FALLUJAH — The official media wing of ISIS has taken credit for last week’s brutal attack in Nice, France. According to a statement from the Amaq Agency, the self-styled Caliphate planned the attack, but nobody from the group seems to even be able to remember his goddamn name.
A masked newscaster seemed flustered during a Facebook live stream. “We trained Abu … uh … Muhammad, from birth, and forged him in the fires of Al-Shaqqar,” he said.
He then covered his microphone, but could still be heard to ask someone off camera, “Wait, where was he from? Is that a real city? Do we even have a camp there?”
The broadcast cut to several images of what appeared to be stock footage of Viet Cong soldiers doing training exercises until someone in the background yelled “I don’t think that’s France.”
“We are everywhere,” the newscaster continued. “We will fulfill our promise to defeat the west — a death by a thousand cuts.”
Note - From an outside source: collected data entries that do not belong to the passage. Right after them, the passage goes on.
(* ===== verification/Hier.v ===== *)
(** * Hier: hierarchical resources

    [src/src/flom_resource_hier.c]: a tree of names; a lock on a node is
    checked against the locks of its ancestors and of its descendants. *)
From Stdlib Require Import ZArith String Ascii List Lia Bool.
From stdpp Require Import base list gmap numbers strings.
From S2P Require Import Prelude Types CStr RsrcName Msg MsgXml Vfs World LockMode ConnLock Resource.
Local Open Scope Z_scope.

(** ** Data: [struct flom_rsrc_data_hier_element_s] and
    [struct flom_rsrc_data_hier_s]

    A holder is [None] when its record has been released while the list still
    points to it. *)
Definition holder : Type := option (conn_lock Z).

Inductive hnode : Type := HNode (name : string) (holders : list holder) (leaves : list hnode).

Definition h_name (n : hnode) : string := let 'HNode s _ _ := n in s.
Definition h_holders (n : hnode) : list holder := let 'HNode _ h _ := n in h.
Definition h_leaves (n : hnode) : list hnode := let 'HNode _ _ l := n in l.

Record hier : Type := Hier { root : option hnode; waitings : list (conn_lock Z) }.

Definition set_root (r : option hnode) (d : hier) : hier := Hier r (waitings d).
Definition set_waitings (l : list (conn_lock Z)) (d : hier) : hier := Hier (root d) l.

(** A pointer to a node is the list of the positions to follow from the root. *)
Fixpoint node_at (idx : list nat) (n : hnode) : option hnode :=
  match idx with
  | [] => Some n
  | k :: idx => c ← h_leaves n !! k; node_at idx c
  end.

Fixpoint update_at (idx : list nat) (f : hnode -> hnode) (n : hnode) : hnode :=
  match idx with
  | [] => f n
  | k :: idx => HNode (h_name n) (h_holders n) (alter (update_at idx f) k (h_leaves n))
  end.

Definition set_holders (g : list holder -> list holder) (n : hnode) : hnode :=
  HNode (h_name n) (g (h_holders n)) (h_leaves n).
Definition add_leaf (name : string) (n : hnode) : hnode :=
  HNode (h_name n) (h_holders n) (h_leaves n ++ [HNode name [] []]).

Definition update_root (idx : list nat) (f : hnode -> hnode) (d : hier) : hier :=
  set_root (update_at idx f <$> root d) d.

(** [g_strsplit(name + strlen("/"), "/", 0)]; an empty name has no second byte *)
Definition split_name (name : string) : option (list string) :=
  match name with
  | EmptyString => None
  | String _ t => Some (g_strsplit FLOM_HIER_RESOURCE_SEPARATOR t)
  end.

(** ** [flom_resource_hier_can_lock]

    [None] is undefined: a mode outside the table, a released record. *)
Fixpoint holders_allow (lock : Z) (hs : list holder) : option bool :=
  match hs with
  | [] => Some true
  | h :: hs =>
      cl ← h;
      b ← lock_table_at (cl_info cl) lock;
      if (b : bool) then holders_allow lock hs else Some false
  end.

Definition other_level (level_name : list string) (name : string) : bool :=
  match level_name with
  | l :: _ => negb (String.eqb l name)
  | [] => false
  end.

Fixpoint flom_resource_hier_can_lock (node : hnode) (lock : Z) (level_name : list string)
    : option bool :=
  match node with
  | HNode name hs leaves =>
      if other_level level_name name then Some true
      else
        b ← holders_allow lock hs;
        if (b : bool) then
          (fix scan (ls : list hnode) : option bool :=
             match ls with
             | [] => Some true
             | leaf :: ls =>
                 b ← flom_resource_hier_can_lock leaf lock (tail level_name);
                 if (b : bool) then scan ls else Some false
             end) leaves
        else Some false
  end.

(** ** [flom_resource_hier_add_locker]

    The search for the node, with its two flags; what is left of the name, the
    node reached and [node_is_leaf]. *)
Fixpoint find_leaf (name : option string) (leaves : list hnode) (k : nat)
    : option (nat * hnode) :=
  match leaves with
  | [] => None
  | leaf :: leaves =>
      if bool_decide (name = Some (h_name leaf)) then Some (k, leaf)
      else find_leaf name leaves (S k)
  end.

Fixpoint search_node (level_name : list string) (node : hnode) (idx : list nat)
    (node_is_leaf continue_search : bool) : list string * list nat * bool :=
  match level_name with
  | [] => ([], idx, node_is_leaf)
  | l :: ls =>
      if continue_search && String.eqb l (h_name node) then
        match find_leaf (head ls) (h_leaves node) 0 with
        | Some (k, leaf) => search_node ls leaf (idx ++ [k]) false true
        | None =>
            search_node ls node idx
              (match h_leaves node with [] => true | _ => false end) false
        end
      else (level_name, idx, true)
  end.

Section hier.
Context `{Glib}.

(** The loop that extends the tree, from the node [idx] *)
Fixpoint extend_tree (level_name : list string) (idx : list nat) : Res hier (list nat) :=
  match level_name with
  | [] => mret idx
  | l :: ls =>
      d ← gets s_data;
      node ← of_option Ub (r ← root d; node_at idx r);
      ok ← on_world g_try_malloc;
      if (ok : bool) then
        _ ← modify (fun s => put_data (update_root idx (add_leaf l) (s_data s)) s);
        extend_tree ls (idx ++ [length (h_leaves node)])
      else throw (Rc FLOM_RC_G_TRY_MALLOC_ERROR)
  end.

Definition flom_resource_hier_add_locker (cl : conn_lock Z) (splitted_name : list string)
    : Res hier (list nat) :=
  d ← gets s_data;
  r ← of_option Ub (root d);
  let '(level_name, node, node_is_leaf) := search_node splitted_name r [] true true in
  node ← match level_name with
         | [] => mret node
         | _ :: _ => if node_is_leaf then extend_tree level_name node
                     else throw (Rc FLOM_RC_INTERNAL_ERROR)
         end;
  _ ← modify (fun s => put_data (update_root node (set_holders (cons (Some cl))) (s_data s)) s);
  mret node.

Definition hier_can_lock (lock : Z) (level_name : list string) : Res hier bool :=
  d ← gets s_data;
  of_option Ub (r ← root d; flom_resource_hier_can_lock r lock level_name).

(** ** [flom_resource_hier_init] *)
Definition starts_with_separator (name : string) : bool :=
  match name with
  | String c _ => Ascii.eqb c FLOM_HIER_RESOURCE_SEPARATOR
  | EmptyString => false
  end.

Definition flom_resource_hier_init (name : string) : Res hier unit :=
  _ ← when (negb (starts_with_separator name)) (throw (Rc FLOM_RC_INVALID_RESOURCE_NAME));
  _ ← modify (put_name (Some name));
  _ ← modify (put_data (Hier None []));
  splitted_name ← of_option Ub (split_name name);
  match splitted_name with
  | [] => mret tt
  | l :: ls =>
      ok ← on_world g_try_malloc;
      if (ok : bool) then
        _ ← modify (put_data (Hier (Some (HNode l [] [])) []));
        _ ← extend_tree ls [];
        mret tt
      else throw (Rc FLOM_RC_G_TRY_MALLOC_ERROR)
  end.

(** ** [flom_resource_hier_waitings] *)
Definition hier_try (cl : conn_lock Z) : Res hier (option (list string)) :=
  n ← of_option Ub (cl_name cl);
  splitted_name ← of_option Ub (split_name n);
  b ← hier_can_lock (cl_info cl) splitted_name;
  mret (if (b : bool) then Some splitted_name else None).

(** The [CATCH] releases the record of the request, which the tree keeps. *)
Definition release_head (hs : list holder) : list holder := None :: tail hs.

Definition hier_grant (splitted_name : list string) (cl : conn_lock Z) : Res hier unit :=
  node ← flom_resource_hier_add_locker cl splitted_name;
  _ ← on_error (on_world (notify_granted (cl_conn cl) None))
        (fun s => put_data (update_root node (set_holders release_head) (s_data s)) s);
  vfs_move_locker_conn (cl_conn cl).

Definition flom_resource_hier_waitings : Res hier unit :=
  scan_waitings waitings set_waitings hier_try hier_grant.

(** ** [flom_resource_hier_gc] *)
Definition is_garbage (n : hnode) : bool :=
  match h_leaves n, h_holders n with
  | [], [] => true
  | _, _ => false
  end.

Fixpoint flom_resource_hier_gc (n : hnode) : hnode :=
  match n with
  | HNode name hs leaves =>
      HNode name hs
        (List.filter (fun c => negb (is_garbage c)) (map flom_resource_hier_gc leaves))
  end.

(** ** [flom_resource_hier_clean]

    The search for the node of the name of the resource; it stops where the
    next level has no node, and after the last level. *)
Fixpoint locate_node (level_name : list string) (node : hnode) (idx : list nat) : list nat :=
  match level_name with
  | [] => idx
  | l :: ls =>
      if String.eqb l (h_name node) then
        match find_leaf (head ls) (h_leaves node) 0 with
        | Some (k, leaf) => locate_node ls leaf (idx ++ [k])
        | None => idx
        end
      else locate_node ls node idx
  end.

(** The position of a connection in a list of holders, when it has one *)
Fixpoint find_holder (conn : conn_ref) (hs : list holder) : option (option nat) :=
  match hs with
  | [] => Some None
  | h :: hs =>
      cl ← h;
      if has_conn conn cl then Some (Some 0%nat)
      else match find_holder conn hs with
           | Some k => Some (S <$> k)
           | None => None
           end
  end.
“In fact, here are some other names of people who are acting violently on our behalf right now: Peter, Phil, Delores, and Jerry,” he said. “Wait, fuck. Was it Tim? Katherine? Whatever. They are all part of our web of true believers, fighters and soldiers we know as intimately as brothers.”
The fact that ISIS can’t even remember the attacker’s goddamn name has raised some doubts about the authenticity of the scores of claims made by the group in the past.
When questioned as to whether or not claiming responsibility for the Nice attack was “opportunistic,” ISIS spokesperson Abu Mohammad al-Adnani seemed dismissive.
“Did you not ever see the Lion King? We are all connected in the circle of life, or something,” al-Adnani insisted. “Any time you have misfortune, rest assured it is one of our agents acting on behalf of Allah, who is all merciful and compassionate unless you are not one of us. It doesn’t matter if we can’t remember his goddamn name.”
ISIS has so far claimed responsibility for every attack in every country in the history of the world, including the assassination of Archduke Franz Ferdinand of Austria and that time you banged your elbow on the wall on the way to the bathroom at 3 AM.
“Even the Pokemon Go server takedown was executed by one of our soldiers, performing his sacred duty,” concluded the ominous news report.
“Dude,” another Amaq Agency member, off-camera, said. “Was that really us? I literally was about to catch a Mewtwo. I am going to fucking kill Sayed.”